Texte intégral
RÉPUBLIQUE FRANÇAISE
AU NOM DU PEUPLE FRANÇAIS
COUR D'APPEL DE PARIS
Pôle 6 - Chambre 3
ARRÊT DU 29 juin 2022
(n° , pages)
Numéro d'inscription au répertoire général : S N° RG 19/06878 - N° Portalis 35L7-V-B7D-CAERL
Décision déférée à la Cour : jugement rendu le 26 Mars 2019 par le Conseil de Prud'hommes - Formation paritaire d'EVRY COURCOURONNES Section encadrement RG n° 18/00044
APPELANT
Monsieur [B] [H]
[Adresse 5]
[Localité 11]
né le 04 Juin 1965 à [Localité 15]
représenté par Me Matthieu BOCCON GIBOD, avocat au barreau de PARIS, toque : C2477
plaidant par la SCP Binisti - B Bouquet - C Lassanelle , avocat au barreau de MARSEILLE substitué par Me Diane Faragau, avocat au barreau de PARIS
INTIMEES
SASU SERARE
[Adresse 1]
[Localité 10]
N° SIRET : 305 83 6 0 33
représentée par Me Stéphane LAUBEUF, avocat au barreau de PARIS, toque : P0083
S.C.P. BTSG²
prise en la personne de Maître [V] [K] es qualité de mandataire liquidateur de la Société SERARE
[Adresse 3]
[Localité 12]
représentée par Me Hubert MARTIN DE FREMONT, avocat au barreau de PARIS, toque : P0411 substitué par Me Carine COOPER, avocat au barreau de PARIS
S.E.L.A.R.L. MJC2A
prise en la personne de Maître [S] [E] es qualité de mandataire liquidateur de la Société SERARE
[Adresse 8]
[Localité 9]
représentée par Me Hubert MARTIN DE FREMONT, avocat au barreau de PARIS, toque : P0411, substitué par Me Carine COOPER, avocat au barreau de PARIS
Me [Y] [O]
(SELARL FHB) - Administrateur judiciaire de SASU SERARE
[Adresse 4]
[Localité 14]
non représentée
Me [W] [L] (SCP [W] & ROUSSELET)
Administrateur judiciaire de la SASU SERARE
[Adresse 6]
[Localité 7]
non représenté
PARTIE INTERVENANTE :
Association AGS CGEA IDF OUEST
[Adresse 2]
[Localité 13]
représenté par Me Florence ROBERT DU GARDIER, avocat au barreau de PARIS, toque : P0061
COMPOSITION DE LA COUR :
En application des dispositions de l'article 945-1 du code de procédure civile, l'affaire a été débattue le 25 Mai 2022, en audience publique, les parties ne s'y étant pas opposées, devant Madame Roselyne NEMOZ-BENILAN, Magistrat Honoraire exerçant des fonctions juridictionnelles, chargée du rapport.

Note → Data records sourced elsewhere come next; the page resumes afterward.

(** ** The versions of the protocol *)

(** What commands rely on.  [acts_use v2p acts acts' G M]: the bytes [acts] use the groups [G] and the meters [M], and are [acts']
    with the tables translated by [v2p].  The checker accepts such bytes or refuses them; what it adds to its lists is there, and
    when it accepts, it found everything that is used. *)
Class OfpLaws `{OfpCtors} := {
  acts_use : (Z -> option Z) -> list Z -> list Z -> list Z -> list Z -> Prop;
  normalize_total : forall f fl mask, normalize_flow = Some f ->
    exists r fl' mask', f fl mask = Some (r, fl', mask') /\ (0 <= r -> table_id fl' = table_id fl);
  check_total : forall f w props fl mask acts acts' G M, validate_acts = Some f -> acts_use (of_switch_get_v2p_tbl w) acts acts' G M ->
    exists r acts1 args, f fl mask acts (inst_args w props) = Some (r, acts1, args) /\
      Forall (fun g => is_Some (GroupTbl.groups (fs_sw w) !! g)) (ActParse.grp_list args) /\
      Forall (fun m => is_Some (GroupTbl.meters (fs_sw w) !! m)) (ActParse.meter_list args) /\
      (r = 0 -> acts1 = acts' /\ NoDup (ActParse.grp_list args) /\ NoDup (ActParse.meter_list args) /\
        (forall g, g ∈ ActParse.grp_list args <-> g ∈ G) /\ (forall m, m ∈ ActParse.meter_list args <-> m ∈ M)) }.

(** ** The steps of a command *)

Section STEPS.
Context `{OfpLaws}.
Context (app_flags : Z -> Z) (vty_app : option Z) (calloc xid : FlowTbl.c_switch -> Z) (c : Ha.ctrl_hdl) (now : Z).
Context (calloc_fresh : forall s, FlowTbl.ents s !! calloc s = None).
Context (h : Z -> Z) (Hh : forall x, 0 <= h x).

(** The application that will own the flow, and the references to it that the command holds. *)
Definition taken (app_arg : Z) : option Z := if (app_arg =? 0) || has (app_flags app_arg) C_APP_AUX_REMOTE then vty_app else None.
Definition fm_owner (app_arg : Z) : Z := default app_arg (taken app_arg).
Definition hold (app_arg x : Z) : Z := match taken app_arg with Some v => own x v | None => 0 end.

Lemma hold_nonneg app_arg x : 0 <= hold app_arg x.
Proof. unfold hold. destruct (taken app_arg) as [v|]; [apply own_range|done]. Qed.

Lemma set_fl_same w : set_fl (fs_fl w) w = w.
Proof. by destruct w as [[] ? ? ? ? ? ? ?]. Qed.

Lemma set_app_refs_same s : FlowTbl.set_app_refs (flapps s) s = s.
Proof. by destruct s. Qed.

(** [w] with the references [A] and [k] more references to it. *)
Notation at_ref k w := (set_ref (fs_ref w + k) w).
Notation at_apps A w := (set_fl (FlowTbl.set_app_refs A (fs_fl w)) w).

Lemma fm_app_spec app_arg w : fsw_ok h w -> is_Some (flapps (fs_fl w) !! fm_owner app_arg) ->
  exists A, fm_app app_flags vty_app app_arg w = Some (fm_owner app_arg, at_apps A w) /\ shifted (hold app_arg) (flapps (fs_fl w)) A /\
    full (fun x => h x + hold app_arg x) (fs_sw (at_apps A w)).
Proof.
  intros O Hx. assert (forall x, hold app_arg x = match taken app_arg with Some v => own x v | None => 0 end) as Eh by done.
  unfold fm_app, fm_owner in *. unfold taken in *. destruct ((app_arg =? 0) || _); [destruct vty_app as [v|]|].
  - destruct (full_ref h _ v (fo_full _ _ O) Hx) as (A & -> & S & G). exists A. split_and!; [done| |].
    + eapply shifted_ext; [|exact S]. intros y. cbn. by rewrite Eh.
    + eapply gwf_ext; [|exact G]. intros y. cbn. by rewrite Eh.
  - exists (flapps (fs_fl w)). rewrite set_app_refs_same, set_fl_same. split_and!; [done|by apply shifted_none|].
    eapply gwf_ext; [|apply O]. intros y. cbn. rewrite Eh. lia.
  - exists (flapps (fs_fl w)). rewrite set_app_refs_same, set_fl_same. split_and!; [done|by apply shifted_none|].
    eapply gwf_ext; [|apply O]. intros y. cbn. rewrite Eh. lia.
Qed.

Ce magistrat a rendu compte des plaidoiries dans le délibéré de la Cour, composée de :
Madame Fabienne ROUGE, présidente de chambre
Mme Roselyne NEMOZ BENILAN, Magistrat Honoraire
Mme Anne MENARD, Présidente de chambre
Greffier : Mme Juliette JARRY, lors des débats
ARRET :
- réputé contradictoire
- par mise à disposition au greffe de la cour, les parties en ayant été préalablement avisées dans les conditions prévues au deuxième alinéa de l'article 450 du code de procédure civile.
- Signé par Madame Fabienne ROUGE, présidente de chambre et par Juliette JARRY, Greffière à laquelle la minute de la décision a été remise par le magistrat signataire.

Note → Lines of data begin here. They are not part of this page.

(* ===== verification/FlowCmdAct.v ===== *)
(** * Commands on flows: OpenFlow 1.3 and 1.4

    The checker of instructions and the normalisation of matches of these versions keep the laws that commands rely on. *)
From stdpp Require Import base list gmap.
From Stdlib Require Import ZArith Lia.
From S2P Require Import Prelude Bytes Flow FlowNormSpec FlowTbl GroupTbl Oxm Act ActParse ActSpec ActCheck ActThm FlowCmd FlowCmdSpec.
Import FlowCmd.
Import Bytes Flow Act ActParse ActSpec ActCheck ActThm.
#[local] Open Scope Z_scope.

(** ** The groups and meters of instructions *)

Definition act_groups (a : action) : list Z := match a with AId t g => if t =? OFPAT131_GROUP then [g] else [] | _ => [] end.
Definition inst_groups (i : inst) : list Z := match i with IActs _ acts => acts ≫= act_groups | _ => [] end.
Definition inst_meters (i : inst) : list Z := match i with IMeter m => [m] | _ => [] end.

(** The instruction with its table translated. *)
Definition inst_to (v2p : Z -> option Z) (i i' : inst) : Prop :=
  match i with IGoto t => exists t', v2p t = Some t' /\ i' = IGoto (u8 t') | _ => i' = i end.

Section TRACK.
Context (w : fsw).

(** The arguments of a command on this switch, with lists of what is there. *)
Record tracks (dp : ofp_inst_parser_arg) (u : ofp_inst_check_args) : Prop := {
  tr_arg : u_arg dp = Some u;
  tr_group : check_add_group u = Some (c_of_fl_group_check_add w);
  tr_meter : check_add_meter u = Some (c_of_fl_meter_check_add w);
  tr_v2p : get_v2p_tbl u = Some (of_switch_get_v2p_tbl w);
  tr_gnodup : NoDup (grp_list u); tr_mnodup : NoDup (meter_list u);
  tr_galive : Forall (fun g => is_Some (GroupTbl.groups (fs_sw w) !! g)) (grp_list u);
  tr_malive : Forall (fun g => is_Some (GroupTbl.meters (fs_sw w) !! g)) (meter_list u) }.

(** The lists grew by these. *)
Definition grew (u u' : ofp_inst_check_args) (G M : list Z) : Prop :=
  (forall g, g ∈ grp_list u' <-> g ∈ grp_list u \/ g ∈ G) /\ (forall m, m ∈ meter_list u' <-> m ∈ meter_list u \/ m ∈ M).

Lemma grew_refl u : grew u u [] [].
Proof. split; intros x; set_solver. Qed.
Lemma grew_trans u u1 u2 G1 M1 G2 M2 : grew u u1 G1 M1 -> grew u1 u2 G2 M2 -> grew u u2 (G1 ++ G2) (M1 ++ M2).
Proof. intros [A1 A2] [B1 B2]. split; intros x; [rewrite B1, A1|rewrite B2, A2]; set_solver. Qed.

(** A step of the walk that uses [G] and [M]. *)
Definition step_ok (dp dp' : ofp_inst_parser_arg) (G M : list Z) : Prop :=
  forall u, tracks dp u -> exists u', tracks dp' u' /\ (res dp' = 0 -> grew u u' G M).

Lemma step_same dp dp' : (forall u, u_arg dp = Some u -> exists u', u_arg dp' = Some u' /\
    (check_add_group u', check_add_meter u', get_v2p_tbl u', grp_list u', meter_list u') =
    (check_add_group u, check_add_meter u, get_v2p_tbl u, grp_list u, meter_list u)) -> step_ok dp dp' [] [].
Proof.
  intros Hs u [T1 T2 T3 T4 T5 T6 T7 T8]. destruct (Hs u T1) as (u' & E & [= E1 E2 E3 E4 E5]). exists u'. split.
  - split; congruence.
  - intros _. unfold grew. rewrite E4, E5. apply grew_refl.
Qed.

Lemma step_uarg dp dp' : u_arg dp' = u_arg dp -> step_ok dp dp' [] [].
Proof. intros E. apply step_same. intros u Hu. exists u. by rewrite E. Qed.

Lemma step_mod dp f : step_ok dp (mod_uflow f dp) [] [].
Proof. apply step_same. intros u Hu. unfold mod_uflow. destruct (mod_fl_flag dp); [|eauto]. cbn. rewrite Hu. cbn. eauto. Qed.

Lemma step_fail dp dp' G M : u_arg dp' = u_arg dp -> res dp' <> 0 -> step_ok dp dp' G M.
Proof. intros E Hr u T. exists u. split; [|done]. destruct T. split; congruence. Qed.

(** ** The checker *)

Lemma add_once_spec id l : NoDup l -> NoDup (add_once id l) /\ forall x, x ∈ add_once id l <-> x ∈ l \/ x = id.
Proof.
  intros Hn. unfold add_once. case_bool_decide as Hin; [split; [done|set_solver]|]. split; [|set_solver].
  apply NoDup_app. split_and!; [done|set_solver|apply NoDup_singleton].
Qed.

(** Outcome of a part of the walk: it has one, and what it found. *)
Definition walked (x : option ofp_inst_parser_arg) (u : ofp_inst_check_args) (G M : list Z) : Prop :=
  exists dp' u', x = Some dp' /\ tracks dp' u' /\ (res dp' = 0 -> grew u u' G M).

Lemma walked_step dp dp' u G M : tracks dp u -> step_ok dp dp' G M -> walked (Some dp') u G M.
Proof. intros T Hs. destruct (Hs u T) as (u' & T' & Hg). by exists dp', u'. Qed.

Lemma chk_group_walked g dp u : tracks dp u -> walked (Some (chk_group g dp)) u [g] [].
Proof.
  intros T. unfold chk_group. destruct (of131_check_action_supported dp OFPAT131_GROUP); cbn [negb]; [|by eapply walked_step, step_fail].
  pose proof T as [T1 T2 T3 T4 T5 T6 T7 T8]. rewrite T1, T2. unfold c_of_fl_group_check_add.
  assert (tracks (fail (set_uarg (Some (set_ca_lists (grp_list u) (meter_list u) u)) dp)) (set_ca_lists (grp_list u) (meter_list u) u)) as Tf by by split.
  destruct (GroupTbl.groups (fs_sw w) !! g) as [e|] eqn:Eg; [|by eexists _, _]. destruct (FlowTbl.has _ _); [by eexists _, _|]. cbn [negb].
  destruct (add_once_spec g (grp_list u) T5) as [An Ai]. set (u' := set_ca_lists _ _ u).
  assert (Forall (fun g => is_Some (GroupTbl.groups (fs_sw w) !! g)) (add_once g (grp_list u))) as Aa.
  { apply Forall_forall. intros x [Hx| ->]%Ai; [by apply (proj1 (Forall_forall _ _) T7)|]. rewrite Eg. eauto. }
  destruct (mod_fl_flag _).
  - exists (set_uarg (Some (set_ca_out (out_port u') g u')) (set_uarg (Some u') dp)), (set_ca_out (out_port u') g u'). split_and!; [done|by split|].
    intros _. split; cbn; [set_solver|set_solver].
  - exists (set_uarg (Some u') dp), u'. split_and!; [done|by split|]. intros _. split; cbn; [set_solver|set_solver].
Qed.

Lemma chk_meter_walked m dp u : tracks dp u -> walked (Some (chk_meter m dp)) u [] [m].
Proof.
  intros T. unfold chk_meter. destruct (inst_meter dp); [by eapply walked_step, step_fail|].
  pose proof T as [T1 T2 T3 T4 T5 T6 T7 T8]. rewrite T1, T3. unfold c_of_fl_meter_check_add.
  assert (tracks (fail (set_uarg (Some (set_ca_lists (grp_list u) (meter_list u) u)) dp)) (set_ca_lists (grp_list u) (meter_list u) u)) as Tf by by split.
  destruct (GroupTbl.meters (fs_sw w) !! m) as [e|] eqn:Eg; [|by eexists _, _]. destruct (FlowTbl.has _ _); [by eexists _, _|].
  destruct (add_once_spec m (meter_list u) T6) as [An Ai].
  assert (Forall (fun g => is_Some (GroupTbl.meters (fs_sw w) !! g)) (add_once m (meter_list u))) as Aa.
  { apply Forall_forall. intros x [Hx| ->]%Ai; [by apply (proj1 (Forall_forall _ _) T8)|]. rewrite Eg. eauto. }
  eexists _, (set_ca_lists (grp_list u) (add_once m (meter_list u)) u). split_and!; [reflexivity|by split|]. intros _. split; cbn; [set_solver|set_solver].
Qed.

Lemma chk_act_walked a dp u : tracks dp u -> walked (chk_act a dp) u (act_groups a) [].
Proof.
  intros T. assert (forall t, walked (Some (chk_other t dp)) u [] []) as Ho.
  { intros t. eapply walked_step; [exact T|]. apply step_uarg. unfold chk_other, count_push. repeat case_match; done. }
  destruct a; cbn [chk_act act_groups]; auto.
  - unfold chk_output. destruct (negb _); [by eapply walked_step, step_uarg|]. rewrite (tr_arg _ _ T). eapply walked_step; [exact T|].
    apply step_same. intros v Hv. rewrite (tr_arg _ _ T) in Hv. injection Hv as <-. eexists. split; [reflexivity|]. by destruct (mod_fl_flag dp), (_ =? _).
  - eapply walked_step; [exact T|]. apply step_uarg. unfold count_push. repeat case_match; done.
  - destruct (_ =? OFPAT131_GROUP); [by apply chk_group_walked|apply Ho].
  - eapply walked_step; [exact T|]. unfold chk_field. repeat case_match; first [by apply step_mod|by apply step_uarg].
Qed.

Lemma chk_acts_stuck n acts dp dp' : chk_acts n acts dp = Some dp' -> res dp <> 0 -> dp' = dp.
Proof. destruct acts; cbn; [congruence|]. intros E Hr. rewrite (proj2 (Z.eqb_neq _ 0) Hr), orb_true_r in E. congruence. Qed.

Lemma chk_acts_walked acts : forall n dp u, tracks dp u -> n + Z.of_nat (length acts) <= OFP_MAX_ACTIONS + 1 ->
  walked (chk_acts n acts dp) u (acts ≫= act_groups) [].
Proof.
  induction acts as [|a acts IH]; intros n dp u T Hn; cbn [chk_acts].
  { exists dp, u. split_and!; [done|done|]. intros _. apply grew_refl. }
  rewrite length_cons in Hn. rewrite (proj2 (Z.ltb_ge _ _)) by lia. cbn [orb].
  destruct (Z.eqb_spec (res dp) 0) as [E|E]; cbn [negb]. 2:{ exists dp, u. by split_and!. }
  destruct (chk_act_walked a dp u T) as (dp1 & u1 & -> & T1 & G1). cbn [mbind option_bind].
  destruct (IH (n + 1) dp1 u1 T1 ltac:(lia)) as (dp2 & u2 & E2 & T2 & G2). exists dp2, u2. split_and!; [done|done|]. intros Hr.
  rewrite bind_cons. change ([] : list Z) with (([] : list Z) ++ []). eapply grew_trans; [apply G1|by apply G2].
  destruct (Z.eq_dec (res dp1) 0) as [|Hne]; [done|]. by rewrite (chk_acts_stuck _ _ _ _ E2 Hne) in Hr.
Qed.

Lemma chk_inst_walked i i2 dp u : tracks dp u -> few_acts i -> inst_to (of_switch_get_v2p_tbl w) i i2 ->
  exists i' dp' u', chk_inst i dp = Some (i', dp') /\ tracks dp' u' /\ (res dp' = 0 -> i' = i2 /\ grew u u' (inst_groups i) (inst_meters i)).
Proof.
  intros T Hf Hto. assert (forall i' dp' G M, walked (Some dp') u G M -> (res dp' = 0 -> i' = i2) ->
    exists i1 dp1 u1, Some (i', dp') = Some (i1, dp1) /\ tracks dp1 u1 /\ (res dp1 = 0 -> i1 = i2 /\ grew u u1 G M)) as Hw.
  { intros i' dp' G M (dp1 & u1 & [= <-] & T1 & G1) Hi. exists i', dp', u1. auto. }
  assert (forall i' dp', u_arg dp' = u_arg dp -> (res dp' = 0 -> i' = i2) -> exists i1 dp1 u1, Some (i', dp') = Some (i1, dp1) /\ tracks dp1 u1 /\
    (res dp1 = 0 -> i1 = i2 /\ grew u u1 [] [])) as Hs.
  { intros i' dp' E Hi. apply Hw; [|done]. by eapply walked_step, step_uarg. }
  assert (forall i' G M, exists i1 dp1 u1, Some (i', fail dp) = Some (i1, dp1) /\ tracks dp1 u1 /\ (res dp1 = 0 -> i1 = i2 /\ grew u u1 G M)) as Hno.
  { intros i' G M. apply Hw; [by eapply walked_step, step_fail|done]. }
  destruct i as [t|m|v mk| |wr acts]; cbn [chk_inst inst_groups inst_meters inst_to] in *.
  - destruct (_ || _); [apply Hno|]. destruct Hto as (t' & Ev & ->). unfold xlate. rewrite (tr_arg _ _ T), (tr_v2p _ _ T), Ev. cbn [fmap option_fmap option_map mbind option_bind].
    apply Hw; [|done]. eapply walked_step; [|apply step_mod]. destruct T. by split.
  - subst i2. apply Hw; [by apply chk_meter_walked|done].
  - subst i2. apply Hs; [by case_match|done].
  - subst i2. apply Hs; [by case_match|done].
  - subst i2. destruct (inst_wr dp); [apply Hno|]. set (dp1 := set_insts _ _ _ _ _ _ _ dp). assert (tracks dp1 u) as T1 by (destruct T; by split).
    destruct (negb (of131_check_inst_supported _ _)); [apply Hw; [by eapply walked_step, step_fail|done]|].
    destruct (chk_acts_walked acts 0 dp1 u T1) as (dp2 & u2 & -> & T2 & G2); [cbn in Hf; lia|]. cbn [mbind option_bind]. apply Hw; [|done]. by exists dp2, u2.
Qed.

Lemma chk_insts_walked l : forall l2 n dp u, tracks dp u -> Forall few_acts l -> Forall2 (inst_to (of_switch_get_v2p_tbl w)) l l2 ->
  n + Z.of_nat (length l) <= OFP_MAX_INSTRUCTIONS + 1 ->
  exists l' dp' u', chk_insts n l dp = Some (l', dp') /\ tracks dp' u' /\ (res dp' = 0 -> l' = l2 /\ grew u u' (l ≫= inst_groups) (l ≫= inst_meters)).
Proof.
  induction l as [|i l IH]; intros l2 n dp u T Hf Hto Hn; cbn [chk_insts].
  { apply Forall2_nil_inv_l in Hto as ->. exists [], dp, u. split_and!; [done|done|]. intros _. split; [done|apply grew_refl]. }
  apply Forall2_cons_inv_l in Hto as (i2 & l3 & Hi & Hto & ->). apply Forall_cons in Hf as [Hfi Hf].
  rewrite length_cons in Hn. rewrite (proj2 (Z.ltb_ge _ _)) by lia. cbn [orb].
  destruct (Z.eqb_spec (res dp) 0) as [E|E]; cbn [negb]. 2:{ exists (i :: l), dp, u. by split_and!. }
  destruct (chk_inst_walked i i2 dp u T Hfi Hi) as (i1 & dp1 & u1 & -> & T1 & G1). cbn [mbind option_bind].
  destruct (IH l3 (n + 1) dp1 u1 T1 Hf Hto ltac:(lia)) as (l' & dp2 & u2 & E2 & T2 & G2). rewrite E2. cbn [mbind option_bind].
  exists (i1 :: l'), dp2, u2. split_and!; [done|done|]. intros Hr. destruct G2 as [-> G2]; [done|]. destruct G1 as [-> G1].
  { destruct (Z.eq_dec (res dp1) 0) as [|Hne]; [done|]. by rewrite (chk_insts_stuck _ _ _ _ _ E2 Hne) in Hr. }
  split; [done|]. rewrite !bind_cons. by eapply grew_trans.
Qed.

End TRACK.

(** ** The laws *)

(** At most seven instructions of at most thirty-three actions each, within the widths of the protocol. *)
Record of131_acts (v2p : Z -> option Z) (acts acts' G M : list Z) (l l' : list inst) : Prop := {
  oa_enc : acts = enc_insts l; oa_to : acts' = enc_insts l'; oa_xlate : Forall2 (inst_to v2p) l l';
  oa_groups : G = l ≫= inst_groups; oa_meters : M = l ≫= inst_meters; oa_ok : Forall inst_enc_ok l; oa_few : Forall few_acts l;
  oa_num : Z.of_nat (length l) <= OFP_MAX_INSTRUCTIONS + 1; oa_len : Z.of_nat (length acts) < 2 ^ 64 }.

Lemma normalize_table fl mask : table_id (of131_flow_normalize fl mask).1.2 = table_id fl.
Proof.
  unfold of131_flow_normalize. case_match; [done|]. unfold norm_l4, norm_arp, norm_ip, norm_mpls, norm_vlan. repeat case_match; simplify_eq/=; done.
Qed.

#[export] Instance of131_laws : @OfpLaws of131_ctors.
Proof.
  refine {| acts_use v2p acts acts' G M := exists l l', of131_acts v2p acts acts' G M l l' |}.
  - intros f fl mask [= <-]. pose proof (normalize_table fl mask) as Ht. destruct (of131_flow_normalize fl mask) as [[r fl'] mask'].
    by exists r, fl', mask'.
  - intros f w props fl mask acts acts' G M [= <-] (l & l' & [-> -> Hx -> -> Hok Hf Hn Hl]).
    pose proof (validate_refines_insts (Some fl) (Some mask) l [] (Some (inst_args w props)) Hok Hl) as E. rewrite app_nil_r in E. cbn beta. rewrite E. clear E.
    set (dp := of_check_inst_parser_pre_proc _). assert (tracks w dp (inst_args w props)) as T by (split; try done; constructor).
    destruct (chk_insts_walked w l l' 0 dp _ T Hf Hx ltac:(lia)) as (l2 & dp' & u' & -> & [T1 T2 T3 T4 T5 T6 T7 T8] & Hg). cbn [mbind option_bind].
    rewrite T1. eexists _, _, _. split_and!; [reflexivity|done|done|]. intros Hr. destruct (Hg Hr) as [-> [G1 G2]]. rewrite app_nil_r.
    split_and!; try done; intros x; [rewrite G1|rewrite G2]; cbn; set_solver.
Defined.

(** Before the handshake nothing is checked. *)
#[export] Instance of_unk_laws : @OfpLaws of_unk_ctors.
Proof. by refine {| acts_use v2p acts acts' G M := True |}. Defined.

Monsieur [B] [H] a été embauché par la société SERARE (enseigne Courtepaille) en qualité de stagiaire le 13 mars 2006. Suite à l'obtention de son diplôme, il a été embauché en contrat à durée indéterminée le 1er octobre 2006 en qualité de directeur du développement durable et de l'entretien du patrimoine. La durée du travail était fixée en forfait jours.
Le 27 juillet 2017, Monsieur [H] a été convoqué à un entretien préalable à un éventuel licenciement qui s'est tenu le 7 août.
Le 30 août 2017, une mise à pied conservatoire lui a été notifiée.
Il a été licencié pour faute grave par lettre du 4 septembre ainsi motivée : « Vous occupez en dernier lieu au sein de notre société les fonctions de Directeur de la construction, du développement franchise et du développement durable, statut cadre dirigeant, faisant partie du comité de direction.
Nous sommes malheureusement au regret de constater que vous exercez de façon
particulièrement fautive vos fonctions, qui sont essentielles et stratégiques, impliquant de votre part loyauté, transparence, capacités de dialogue, de coopération, de discernement, d'anticipation et d'analyse afin de mener à bien les projets qui vous sont confiés, dans l'intérêt de l'entreprise et du groupe auquel elle appartient et dans le respect de sa politique.
D'une part, vous avez détourné le système des frais professionnels pour vous faire rembourser indûment des frais ou pour faire supporter par l'entreprise des dépenses personnelles ou, en tous cas, sans rapport avec l'exercice normal de vos missions.
Vous avez reconnu ces fautes, prétextant la négligence ou l'accord de votre hiérarchie dont nous ne trouvons aucune trace et dont vous n'avez en tout état de cause jamais fait état auprès de nous lors du changement de gouvernance.
Vous avez réitéré votre reconnaissance des faits fautifs dans un courrier, allant jusqu'à proposer de rembourser les frais acquittés par l'entreprise sur la base de votre fraude.
Cette proposition ne peut malheureusement exonérer votre comportement gravement fautif
en la matière, sachant que de toute façon vous êtes comptable de ces sommes en notre faveur.
D'autre part, lors de l'entretien du 7 août dernier, vous nous avez révélé que de l'amiante avait été découverte sur le débord de la toiture sur le chantier concernant notre restaurant de [Localité 16] mais que l'architecte en avait fait, avec votre accord, son affaire.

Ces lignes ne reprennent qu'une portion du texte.